PROBLEM TO WORK ON ::
Where the listing below reaches the line containing "Refused => Err", start writing out lines exactly, and stop once the line containing "(** [for attempt in 0..=max_retries] *)" has been written.

EXTRACTED MATERIAL ::

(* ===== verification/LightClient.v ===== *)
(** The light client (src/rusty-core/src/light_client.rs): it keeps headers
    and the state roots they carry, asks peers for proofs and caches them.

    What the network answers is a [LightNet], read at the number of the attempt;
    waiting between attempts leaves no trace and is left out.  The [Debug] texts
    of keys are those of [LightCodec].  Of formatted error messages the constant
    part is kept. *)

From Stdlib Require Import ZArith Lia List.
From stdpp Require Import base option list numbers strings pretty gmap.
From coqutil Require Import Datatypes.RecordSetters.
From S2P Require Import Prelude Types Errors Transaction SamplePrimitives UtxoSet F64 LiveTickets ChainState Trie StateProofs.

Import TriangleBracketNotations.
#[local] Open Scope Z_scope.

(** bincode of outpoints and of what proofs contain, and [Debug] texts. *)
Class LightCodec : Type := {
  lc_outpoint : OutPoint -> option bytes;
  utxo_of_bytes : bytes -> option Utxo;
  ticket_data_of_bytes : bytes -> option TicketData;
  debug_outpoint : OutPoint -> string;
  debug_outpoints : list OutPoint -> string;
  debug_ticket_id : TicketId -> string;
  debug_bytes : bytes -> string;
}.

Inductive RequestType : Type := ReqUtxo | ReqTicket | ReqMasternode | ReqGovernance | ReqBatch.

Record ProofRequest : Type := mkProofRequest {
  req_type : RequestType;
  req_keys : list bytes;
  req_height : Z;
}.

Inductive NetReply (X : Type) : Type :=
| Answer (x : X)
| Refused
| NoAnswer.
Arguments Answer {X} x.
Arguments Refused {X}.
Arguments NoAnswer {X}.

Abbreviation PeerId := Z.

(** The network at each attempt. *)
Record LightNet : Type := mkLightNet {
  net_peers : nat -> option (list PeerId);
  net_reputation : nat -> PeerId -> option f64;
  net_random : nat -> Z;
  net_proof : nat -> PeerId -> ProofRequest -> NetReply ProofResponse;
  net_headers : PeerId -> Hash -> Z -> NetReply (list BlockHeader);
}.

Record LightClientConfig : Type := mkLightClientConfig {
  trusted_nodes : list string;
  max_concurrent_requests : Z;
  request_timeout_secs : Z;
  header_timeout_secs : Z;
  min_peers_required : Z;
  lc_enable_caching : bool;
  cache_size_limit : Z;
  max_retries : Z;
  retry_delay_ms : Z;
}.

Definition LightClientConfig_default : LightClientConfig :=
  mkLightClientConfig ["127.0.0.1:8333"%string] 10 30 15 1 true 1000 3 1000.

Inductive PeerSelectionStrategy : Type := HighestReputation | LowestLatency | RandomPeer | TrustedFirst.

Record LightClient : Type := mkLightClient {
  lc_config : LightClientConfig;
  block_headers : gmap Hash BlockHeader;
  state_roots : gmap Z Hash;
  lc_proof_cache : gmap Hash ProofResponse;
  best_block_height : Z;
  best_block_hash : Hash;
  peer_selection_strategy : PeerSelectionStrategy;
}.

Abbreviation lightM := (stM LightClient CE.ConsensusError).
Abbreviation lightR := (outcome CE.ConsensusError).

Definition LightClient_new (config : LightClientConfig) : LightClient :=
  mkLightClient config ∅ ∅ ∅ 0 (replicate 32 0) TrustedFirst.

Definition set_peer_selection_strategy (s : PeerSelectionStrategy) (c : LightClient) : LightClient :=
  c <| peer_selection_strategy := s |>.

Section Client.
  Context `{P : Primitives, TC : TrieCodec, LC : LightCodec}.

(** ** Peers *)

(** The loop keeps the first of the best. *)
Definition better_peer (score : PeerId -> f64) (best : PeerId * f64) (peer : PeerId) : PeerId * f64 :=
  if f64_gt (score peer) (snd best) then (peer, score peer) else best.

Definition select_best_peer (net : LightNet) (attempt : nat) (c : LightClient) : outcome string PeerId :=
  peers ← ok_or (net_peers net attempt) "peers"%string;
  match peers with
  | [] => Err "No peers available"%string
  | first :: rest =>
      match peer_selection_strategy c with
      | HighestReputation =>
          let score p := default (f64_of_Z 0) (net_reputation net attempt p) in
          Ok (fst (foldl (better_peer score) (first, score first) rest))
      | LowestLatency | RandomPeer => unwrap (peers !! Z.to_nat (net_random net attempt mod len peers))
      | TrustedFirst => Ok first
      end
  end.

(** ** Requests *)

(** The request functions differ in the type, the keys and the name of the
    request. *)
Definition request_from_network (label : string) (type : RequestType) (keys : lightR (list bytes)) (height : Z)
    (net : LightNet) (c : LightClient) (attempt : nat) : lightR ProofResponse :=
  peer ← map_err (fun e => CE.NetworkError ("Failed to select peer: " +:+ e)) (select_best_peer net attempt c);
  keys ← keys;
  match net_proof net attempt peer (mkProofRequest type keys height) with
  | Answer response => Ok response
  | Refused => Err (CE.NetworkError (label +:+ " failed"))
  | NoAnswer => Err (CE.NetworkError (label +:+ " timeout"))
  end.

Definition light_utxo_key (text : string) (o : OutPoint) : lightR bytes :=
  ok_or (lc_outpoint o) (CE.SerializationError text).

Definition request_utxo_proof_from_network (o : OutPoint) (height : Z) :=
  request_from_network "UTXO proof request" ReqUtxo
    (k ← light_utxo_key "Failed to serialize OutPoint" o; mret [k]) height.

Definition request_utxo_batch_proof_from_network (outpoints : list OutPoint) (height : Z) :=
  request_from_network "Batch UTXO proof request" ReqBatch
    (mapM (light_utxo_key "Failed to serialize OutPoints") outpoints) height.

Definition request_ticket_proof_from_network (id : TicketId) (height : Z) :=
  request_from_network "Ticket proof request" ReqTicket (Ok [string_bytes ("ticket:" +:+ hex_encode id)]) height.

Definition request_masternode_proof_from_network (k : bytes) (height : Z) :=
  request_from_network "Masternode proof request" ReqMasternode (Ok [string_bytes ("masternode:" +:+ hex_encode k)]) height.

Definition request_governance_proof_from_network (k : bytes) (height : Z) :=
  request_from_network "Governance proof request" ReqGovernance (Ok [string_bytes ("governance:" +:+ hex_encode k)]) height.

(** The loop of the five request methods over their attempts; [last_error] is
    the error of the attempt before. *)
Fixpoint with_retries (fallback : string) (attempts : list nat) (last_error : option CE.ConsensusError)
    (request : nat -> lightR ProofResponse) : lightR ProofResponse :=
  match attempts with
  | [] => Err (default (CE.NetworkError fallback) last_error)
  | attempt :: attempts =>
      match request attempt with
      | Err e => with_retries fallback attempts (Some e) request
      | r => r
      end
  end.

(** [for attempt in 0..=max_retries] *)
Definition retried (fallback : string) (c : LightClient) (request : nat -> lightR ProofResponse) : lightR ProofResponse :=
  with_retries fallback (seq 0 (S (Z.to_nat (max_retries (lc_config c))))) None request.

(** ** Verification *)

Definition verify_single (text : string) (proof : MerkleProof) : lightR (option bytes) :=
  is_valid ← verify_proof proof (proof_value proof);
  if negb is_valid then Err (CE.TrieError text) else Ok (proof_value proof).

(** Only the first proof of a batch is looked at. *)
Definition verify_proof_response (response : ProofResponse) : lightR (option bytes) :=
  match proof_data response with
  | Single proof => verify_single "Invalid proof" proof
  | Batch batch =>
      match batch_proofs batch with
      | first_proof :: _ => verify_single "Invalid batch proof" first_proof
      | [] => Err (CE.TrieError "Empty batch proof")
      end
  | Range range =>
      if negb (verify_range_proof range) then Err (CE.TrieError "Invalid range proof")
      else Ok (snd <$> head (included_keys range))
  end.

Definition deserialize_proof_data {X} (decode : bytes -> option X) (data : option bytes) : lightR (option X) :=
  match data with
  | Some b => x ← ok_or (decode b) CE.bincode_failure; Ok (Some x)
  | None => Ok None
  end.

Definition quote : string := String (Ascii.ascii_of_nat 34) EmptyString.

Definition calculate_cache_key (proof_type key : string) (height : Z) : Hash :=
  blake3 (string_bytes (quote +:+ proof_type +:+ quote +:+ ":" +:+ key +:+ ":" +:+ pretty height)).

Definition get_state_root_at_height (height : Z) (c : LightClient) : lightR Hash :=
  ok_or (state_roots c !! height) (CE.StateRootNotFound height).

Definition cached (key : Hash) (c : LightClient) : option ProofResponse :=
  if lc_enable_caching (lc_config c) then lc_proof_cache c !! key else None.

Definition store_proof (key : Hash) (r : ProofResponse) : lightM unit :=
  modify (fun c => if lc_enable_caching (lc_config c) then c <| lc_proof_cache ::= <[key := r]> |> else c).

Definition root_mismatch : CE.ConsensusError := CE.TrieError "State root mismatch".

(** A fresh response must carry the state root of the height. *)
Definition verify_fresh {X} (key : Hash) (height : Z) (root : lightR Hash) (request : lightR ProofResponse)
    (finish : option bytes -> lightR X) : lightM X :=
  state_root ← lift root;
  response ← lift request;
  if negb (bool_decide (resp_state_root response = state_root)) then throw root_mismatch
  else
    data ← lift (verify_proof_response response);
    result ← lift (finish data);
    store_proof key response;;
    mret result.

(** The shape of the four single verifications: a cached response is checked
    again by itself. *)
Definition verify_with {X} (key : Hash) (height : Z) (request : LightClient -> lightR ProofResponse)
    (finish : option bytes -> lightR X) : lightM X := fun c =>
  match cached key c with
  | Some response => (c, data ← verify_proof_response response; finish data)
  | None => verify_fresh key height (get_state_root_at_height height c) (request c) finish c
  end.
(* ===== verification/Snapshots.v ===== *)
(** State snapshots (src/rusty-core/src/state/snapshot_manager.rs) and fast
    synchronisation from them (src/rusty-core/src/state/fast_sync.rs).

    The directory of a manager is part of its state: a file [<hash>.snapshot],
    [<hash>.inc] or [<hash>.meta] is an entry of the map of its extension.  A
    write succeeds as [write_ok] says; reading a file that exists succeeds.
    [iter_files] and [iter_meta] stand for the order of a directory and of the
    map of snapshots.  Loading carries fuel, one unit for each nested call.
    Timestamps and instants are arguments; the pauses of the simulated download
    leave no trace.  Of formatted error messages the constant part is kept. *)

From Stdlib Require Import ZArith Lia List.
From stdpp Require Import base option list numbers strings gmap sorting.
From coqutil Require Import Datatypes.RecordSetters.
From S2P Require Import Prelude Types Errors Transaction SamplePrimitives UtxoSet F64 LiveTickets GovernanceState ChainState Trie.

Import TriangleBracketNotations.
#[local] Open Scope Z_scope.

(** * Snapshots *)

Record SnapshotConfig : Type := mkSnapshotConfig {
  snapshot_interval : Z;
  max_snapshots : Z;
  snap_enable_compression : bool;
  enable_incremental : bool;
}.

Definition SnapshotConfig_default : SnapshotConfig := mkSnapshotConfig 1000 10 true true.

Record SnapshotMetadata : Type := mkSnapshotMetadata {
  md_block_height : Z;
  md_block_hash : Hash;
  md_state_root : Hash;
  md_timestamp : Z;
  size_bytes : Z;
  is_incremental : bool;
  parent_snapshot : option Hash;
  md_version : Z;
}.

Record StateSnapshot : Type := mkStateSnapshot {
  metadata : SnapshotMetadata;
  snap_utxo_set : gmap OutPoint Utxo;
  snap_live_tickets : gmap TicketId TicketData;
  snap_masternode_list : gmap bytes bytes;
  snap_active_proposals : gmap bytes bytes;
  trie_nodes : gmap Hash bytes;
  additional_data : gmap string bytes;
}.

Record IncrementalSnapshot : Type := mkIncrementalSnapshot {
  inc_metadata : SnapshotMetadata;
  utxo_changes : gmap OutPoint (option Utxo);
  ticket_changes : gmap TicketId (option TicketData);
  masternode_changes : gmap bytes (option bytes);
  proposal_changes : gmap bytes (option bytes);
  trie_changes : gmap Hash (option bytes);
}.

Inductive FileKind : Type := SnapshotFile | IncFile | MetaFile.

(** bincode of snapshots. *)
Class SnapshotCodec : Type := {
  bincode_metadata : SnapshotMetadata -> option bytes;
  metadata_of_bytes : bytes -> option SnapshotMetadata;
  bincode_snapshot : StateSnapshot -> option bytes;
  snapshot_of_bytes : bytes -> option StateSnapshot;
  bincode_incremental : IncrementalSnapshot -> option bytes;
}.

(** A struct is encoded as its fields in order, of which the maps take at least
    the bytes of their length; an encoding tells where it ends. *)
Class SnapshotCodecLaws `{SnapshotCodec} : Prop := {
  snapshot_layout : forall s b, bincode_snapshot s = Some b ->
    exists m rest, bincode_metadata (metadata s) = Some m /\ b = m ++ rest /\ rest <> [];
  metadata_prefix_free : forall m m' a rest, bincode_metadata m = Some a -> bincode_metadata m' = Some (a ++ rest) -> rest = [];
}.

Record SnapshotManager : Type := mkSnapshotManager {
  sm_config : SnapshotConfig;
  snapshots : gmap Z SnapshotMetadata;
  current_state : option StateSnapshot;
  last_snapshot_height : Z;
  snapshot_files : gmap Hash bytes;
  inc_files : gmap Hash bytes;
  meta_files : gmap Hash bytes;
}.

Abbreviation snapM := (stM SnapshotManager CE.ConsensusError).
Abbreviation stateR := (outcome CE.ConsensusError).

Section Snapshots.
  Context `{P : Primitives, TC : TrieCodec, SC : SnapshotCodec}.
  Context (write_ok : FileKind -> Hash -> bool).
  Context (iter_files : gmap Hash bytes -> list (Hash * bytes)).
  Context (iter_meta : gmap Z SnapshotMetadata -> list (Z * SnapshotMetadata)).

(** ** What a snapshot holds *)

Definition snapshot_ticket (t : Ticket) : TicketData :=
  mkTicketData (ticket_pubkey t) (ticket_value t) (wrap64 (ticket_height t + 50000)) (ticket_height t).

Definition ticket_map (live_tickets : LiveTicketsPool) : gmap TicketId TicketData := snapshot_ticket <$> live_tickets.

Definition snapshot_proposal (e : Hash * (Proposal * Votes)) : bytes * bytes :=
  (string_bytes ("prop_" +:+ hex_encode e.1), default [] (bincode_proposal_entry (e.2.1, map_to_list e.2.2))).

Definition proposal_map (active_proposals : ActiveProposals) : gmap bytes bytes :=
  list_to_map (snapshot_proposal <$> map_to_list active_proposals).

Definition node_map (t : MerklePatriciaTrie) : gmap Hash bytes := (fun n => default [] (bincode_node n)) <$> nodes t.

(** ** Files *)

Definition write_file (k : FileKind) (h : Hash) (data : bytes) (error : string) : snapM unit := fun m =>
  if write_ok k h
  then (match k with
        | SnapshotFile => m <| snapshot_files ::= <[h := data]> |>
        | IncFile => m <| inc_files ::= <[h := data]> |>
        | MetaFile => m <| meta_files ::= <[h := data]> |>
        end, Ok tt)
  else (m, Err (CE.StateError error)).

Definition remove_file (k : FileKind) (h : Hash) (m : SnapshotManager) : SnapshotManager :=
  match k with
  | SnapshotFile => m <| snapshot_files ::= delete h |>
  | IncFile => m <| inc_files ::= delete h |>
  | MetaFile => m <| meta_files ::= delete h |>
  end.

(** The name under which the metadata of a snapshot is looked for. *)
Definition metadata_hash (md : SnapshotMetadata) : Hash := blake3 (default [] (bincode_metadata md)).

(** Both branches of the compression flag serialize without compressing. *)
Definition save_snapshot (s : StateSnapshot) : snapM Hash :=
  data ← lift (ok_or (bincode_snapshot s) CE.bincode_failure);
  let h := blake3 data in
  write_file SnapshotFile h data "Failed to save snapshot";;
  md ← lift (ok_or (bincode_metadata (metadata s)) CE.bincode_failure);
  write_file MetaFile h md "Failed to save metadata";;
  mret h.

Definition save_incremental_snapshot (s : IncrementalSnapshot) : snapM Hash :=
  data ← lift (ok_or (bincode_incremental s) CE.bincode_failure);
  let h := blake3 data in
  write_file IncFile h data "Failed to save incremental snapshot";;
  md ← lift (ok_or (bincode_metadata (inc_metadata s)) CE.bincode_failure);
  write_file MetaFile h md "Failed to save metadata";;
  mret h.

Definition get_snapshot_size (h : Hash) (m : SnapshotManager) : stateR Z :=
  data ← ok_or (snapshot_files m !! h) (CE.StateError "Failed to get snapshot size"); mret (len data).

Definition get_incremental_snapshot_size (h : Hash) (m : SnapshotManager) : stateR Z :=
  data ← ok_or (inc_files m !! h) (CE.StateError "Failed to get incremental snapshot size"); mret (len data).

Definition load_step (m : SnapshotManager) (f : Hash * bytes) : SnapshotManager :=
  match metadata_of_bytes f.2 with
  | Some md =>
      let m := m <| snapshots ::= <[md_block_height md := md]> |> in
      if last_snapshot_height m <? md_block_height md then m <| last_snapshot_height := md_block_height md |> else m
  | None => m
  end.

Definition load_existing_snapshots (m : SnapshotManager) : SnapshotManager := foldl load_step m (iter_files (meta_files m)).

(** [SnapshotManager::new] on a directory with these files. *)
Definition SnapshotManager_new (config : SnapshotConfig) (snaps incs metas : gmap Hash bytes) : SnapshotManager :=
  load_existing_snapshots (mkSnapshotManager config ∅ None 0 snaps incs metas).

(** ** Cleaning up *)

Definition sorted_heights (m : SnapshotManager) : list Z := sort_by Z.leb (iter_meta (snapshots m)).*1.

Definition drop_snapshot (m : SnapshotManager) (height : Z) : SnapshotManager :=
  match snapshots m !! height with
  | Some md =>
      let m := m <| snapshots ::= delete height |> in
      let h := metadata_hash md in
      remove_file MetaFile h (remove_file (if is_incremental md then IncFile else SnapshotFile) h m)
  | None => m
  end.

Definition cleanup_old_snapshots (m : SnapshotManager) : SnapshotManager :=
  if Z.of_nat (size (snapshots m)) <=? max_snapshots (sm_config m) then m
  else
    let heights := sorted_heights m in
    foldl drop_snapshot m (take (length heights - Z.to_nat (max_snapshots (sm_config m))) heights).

EXERCISE ANSWER ::
  | Refused => Err (CE.NetworkError (label +:+ " failed"))
  | NoAnswer => Err (CE.NetworkError (label +:+ " timeout"))
  end.

Definition light_utxo_key (text : string) (o : OutPoint) : lightR bytes :=
  ok_or (lc_outpoint o) (CE.SerializationError text).

Definition request_utxo_proof_from_network (o : OutPoint) (height : Z) :=
  request_from_network "UTXO proof request" ReqUtxo
    (k ← light_utxo_key "Failed to serialize OutPoint" o; mret [k]) height.

Definition request_utxo_batch_proof_from_network (outpoints : list OutPoint) (height : Z) :=
  request_from_network "Batch UTXO proof request" ReqBatch
    (mapM (light_utxo_key "Failed to serialize OutPoints") outpoints) height.

Definition request_ticket_proof_from_network (id : TicketId) (height : Z) :=
  request_from_network "Ticket proof request" ReqTicket (Ok [string_bytes ("ticket:" +:+ hex_encode id)]) height.

Definition request_masternode_proof_from_network (k : bytes) (height : Z) :=
  request_from_network "Masternode proof request" ReqMasternode (Ok [string_bytes ("masternode:" +:+ hex_encode k)]) height.

Definition request_governance_proof_from_network (k : bytes) (height : Z) :=
  request_from_network "Governance proof request" ReqGovernance (Ok [string_bytes ("governance:" +:+ hex_encode k)]) height.

(** The loop of the five request methods over their attempts; [last_error] is
    the error of the attempt before. *)
Fixpoint with_retries (fallback : string) (attempts : list nat) (last_error : option CE.ConsensusError)
    (request : nat -> lightR ProofResponse) : lightR ProofResponse :=
  match attempts with
  | [] => Err (default (CE.NetworkError fallback) last_error)
  | attempt :: attempts =>
      match request attempt with
      | Err e => with_retries fallback attempts (Some e) request
      | r => r
      end
  end.

(** [for attempt in 0..=max_retries] *)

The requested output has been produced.